[[ SUPPLIED ENTRIES, beginning ]]

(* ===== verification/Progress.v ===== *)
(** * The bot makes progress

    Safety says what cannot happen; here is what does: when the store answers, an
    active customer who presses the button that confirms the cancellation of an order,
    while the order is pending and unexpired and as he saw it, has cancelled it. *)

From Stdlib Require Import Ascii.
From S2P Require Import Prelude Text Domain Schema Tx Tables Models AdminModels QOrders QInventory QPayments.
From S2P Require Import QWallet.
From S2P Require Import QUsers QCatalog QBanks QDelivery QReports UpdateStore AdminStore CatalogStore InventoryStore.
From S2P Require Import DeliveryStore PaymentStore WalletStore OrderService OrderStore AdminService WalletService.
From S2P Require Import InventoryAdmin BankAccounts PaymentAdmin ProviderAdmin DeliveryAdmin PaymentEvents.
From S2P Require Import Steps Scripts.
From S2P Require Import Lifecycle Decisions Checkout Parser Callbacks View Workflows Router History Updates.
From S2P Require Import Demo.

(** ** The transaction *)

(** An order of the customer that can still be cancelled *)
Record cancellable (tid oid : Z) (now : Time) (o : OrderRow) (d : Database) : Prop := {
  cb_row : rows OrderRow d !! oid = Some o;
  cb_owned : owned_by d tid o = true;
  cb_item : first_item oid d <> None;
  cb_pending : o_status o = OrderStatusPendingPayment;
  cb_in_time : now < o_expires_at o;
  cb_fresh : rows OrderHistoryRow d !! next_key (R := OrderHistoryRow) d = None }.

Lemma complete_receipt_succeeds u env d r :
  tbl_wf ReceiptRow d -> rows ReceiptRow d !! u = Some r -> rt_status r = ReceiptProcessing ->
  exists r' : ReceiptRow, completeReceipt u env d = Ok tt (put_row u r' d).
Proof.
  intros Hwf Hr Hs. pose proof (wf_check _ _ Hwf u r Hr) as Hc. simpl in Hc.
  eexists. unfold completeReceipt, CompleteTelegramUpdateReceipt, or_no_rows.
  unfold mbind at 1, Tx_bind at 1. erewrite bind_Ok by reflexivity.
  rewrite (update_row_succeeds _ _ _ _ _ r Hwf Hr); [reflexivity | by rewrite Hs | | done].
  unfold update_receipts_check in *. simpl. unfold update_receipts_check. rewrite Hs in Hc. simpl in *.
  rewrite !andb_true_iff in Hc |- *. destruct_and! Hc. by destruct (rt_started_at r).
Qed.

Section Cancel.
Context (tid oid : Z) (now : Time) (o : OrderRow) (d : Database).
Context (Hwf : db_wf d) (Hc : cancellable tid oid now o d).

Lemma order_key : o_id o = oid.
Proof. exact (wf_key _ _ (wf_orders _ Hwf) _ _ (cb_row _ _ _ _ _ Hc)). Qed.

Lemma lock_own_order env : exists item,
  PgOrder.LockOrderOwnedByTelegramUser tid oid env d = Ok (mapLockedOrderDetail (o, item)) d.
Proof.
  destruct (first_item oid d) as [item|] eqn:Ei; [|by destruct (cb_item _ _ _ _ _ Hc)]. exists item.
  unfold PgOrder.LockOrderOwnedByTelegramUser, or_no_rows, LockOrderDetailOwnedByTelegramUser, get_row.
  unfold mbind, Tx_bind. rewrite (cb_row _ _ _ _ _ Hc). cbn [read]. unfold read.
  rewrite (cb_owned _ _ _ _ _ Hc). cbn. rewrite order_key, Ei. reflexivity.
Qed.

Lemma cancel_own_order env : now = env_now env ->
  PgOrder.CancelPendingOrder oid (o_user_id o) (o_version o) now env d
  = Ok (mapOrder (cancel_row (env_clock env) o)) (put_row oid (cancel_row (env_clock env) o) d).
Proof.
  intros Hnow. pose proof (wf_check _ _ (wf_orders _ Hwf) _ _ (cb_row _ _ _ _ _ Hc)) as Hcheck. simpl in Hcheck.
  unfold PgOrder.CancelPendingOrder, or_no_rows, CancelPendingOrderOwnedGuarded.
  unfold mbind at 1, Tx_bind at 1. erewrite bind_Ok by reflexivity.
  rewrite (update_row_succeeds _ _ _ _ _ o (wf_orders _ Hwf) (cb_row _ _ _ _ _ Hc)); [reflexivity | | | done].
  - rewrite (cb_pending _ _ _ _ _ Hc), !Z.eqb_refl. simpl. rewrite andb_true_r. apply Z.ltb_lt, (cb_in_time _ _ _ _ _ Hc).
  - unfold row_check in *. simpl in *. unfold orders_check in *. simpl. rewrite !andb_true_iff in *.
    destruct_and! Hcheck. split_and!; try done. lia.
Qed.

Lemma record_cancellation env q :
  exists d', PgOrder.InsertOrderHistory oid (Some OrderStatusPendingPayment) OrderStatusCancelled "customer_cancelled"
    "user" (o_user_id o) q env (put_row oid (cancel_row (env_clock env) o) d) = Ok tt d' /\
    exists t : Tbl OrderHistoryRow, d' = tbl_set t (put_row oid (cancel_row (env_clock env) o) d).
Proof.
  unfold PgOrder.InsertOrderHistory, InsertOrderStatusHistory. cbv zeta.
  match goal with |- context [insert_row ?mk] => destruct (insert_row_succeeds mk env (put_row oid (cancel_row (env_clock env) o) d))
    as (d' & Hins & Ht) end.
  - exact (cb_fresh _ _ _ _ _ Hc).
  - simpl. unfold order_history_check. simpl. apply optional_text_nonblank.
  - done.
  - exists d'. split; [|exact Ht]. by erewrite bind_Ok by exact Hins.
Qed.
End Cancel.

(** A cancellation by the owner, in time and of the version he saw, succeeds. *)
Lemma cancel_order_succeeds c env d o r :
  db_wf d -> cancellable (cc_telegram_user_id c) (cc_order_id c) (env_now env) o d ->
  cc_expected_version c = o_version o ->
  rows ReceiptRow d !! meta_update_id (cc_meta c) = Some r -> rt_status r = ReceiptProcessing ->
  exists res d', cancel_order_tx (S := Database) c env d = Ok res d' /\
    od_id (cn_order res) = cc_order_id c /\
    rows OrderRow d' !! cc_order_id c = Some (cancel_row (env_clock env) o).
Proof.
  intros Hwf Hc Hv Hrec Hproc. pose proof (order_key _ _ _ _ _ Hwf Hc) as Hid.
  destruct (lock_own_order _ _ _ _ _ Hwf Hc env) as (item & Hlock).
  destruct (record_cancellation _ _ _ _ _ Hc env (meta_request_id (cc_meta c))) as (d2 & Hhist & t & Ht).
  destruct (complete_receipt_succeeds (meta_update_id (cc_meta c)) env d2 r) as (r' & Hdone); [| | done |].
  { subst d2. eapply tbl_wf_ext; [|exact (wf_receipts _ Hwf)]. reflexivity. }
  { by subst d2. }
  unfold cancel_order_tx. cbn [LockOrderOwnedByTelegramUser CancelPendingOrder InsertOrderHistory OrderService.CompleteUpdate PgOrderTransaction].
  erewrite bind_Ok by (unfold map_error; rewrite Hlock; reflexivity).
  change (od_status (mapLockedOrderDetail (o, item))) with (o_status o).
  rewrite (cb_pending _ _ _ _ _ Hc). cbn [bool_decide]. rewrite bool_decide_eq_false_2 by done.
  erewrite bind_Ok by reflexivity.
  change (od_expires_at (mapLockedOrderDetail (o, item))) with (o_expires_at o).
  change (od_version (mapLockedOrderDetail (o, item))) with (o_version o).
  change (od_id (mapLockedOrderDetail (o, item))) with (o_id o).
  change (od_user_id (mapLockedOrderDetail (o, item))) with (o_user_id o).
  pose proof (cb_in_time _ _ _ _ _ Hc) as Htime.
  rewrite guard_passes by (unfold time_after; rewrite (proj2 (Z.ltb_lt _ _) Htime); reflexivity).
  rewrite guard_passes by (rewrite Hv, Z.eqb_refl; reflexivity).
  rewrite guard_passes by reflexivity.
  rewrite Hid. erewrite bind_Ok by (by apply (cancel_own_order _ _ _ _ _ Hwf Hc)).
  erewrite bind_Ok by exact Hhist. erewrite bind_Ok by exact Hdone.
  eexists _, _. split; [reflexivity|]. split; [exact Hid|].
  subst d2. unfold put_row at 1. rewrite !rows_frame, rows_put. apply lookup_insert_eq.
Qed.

[[ SUPPLIED ENTRIES, end ]]

Wherever a line in the listing contains the word "Hdone", copy that line out.

* _SOLVED PROBLEM_:
  destruct (complete_receipt_succeeds (meta_update_id (cc_meta c)) env d2 r) as (r' & Hdone); [| | done |].
  erewrite bind_Ok by exact Hhist. erewrite bind_Ok by exact Hdone.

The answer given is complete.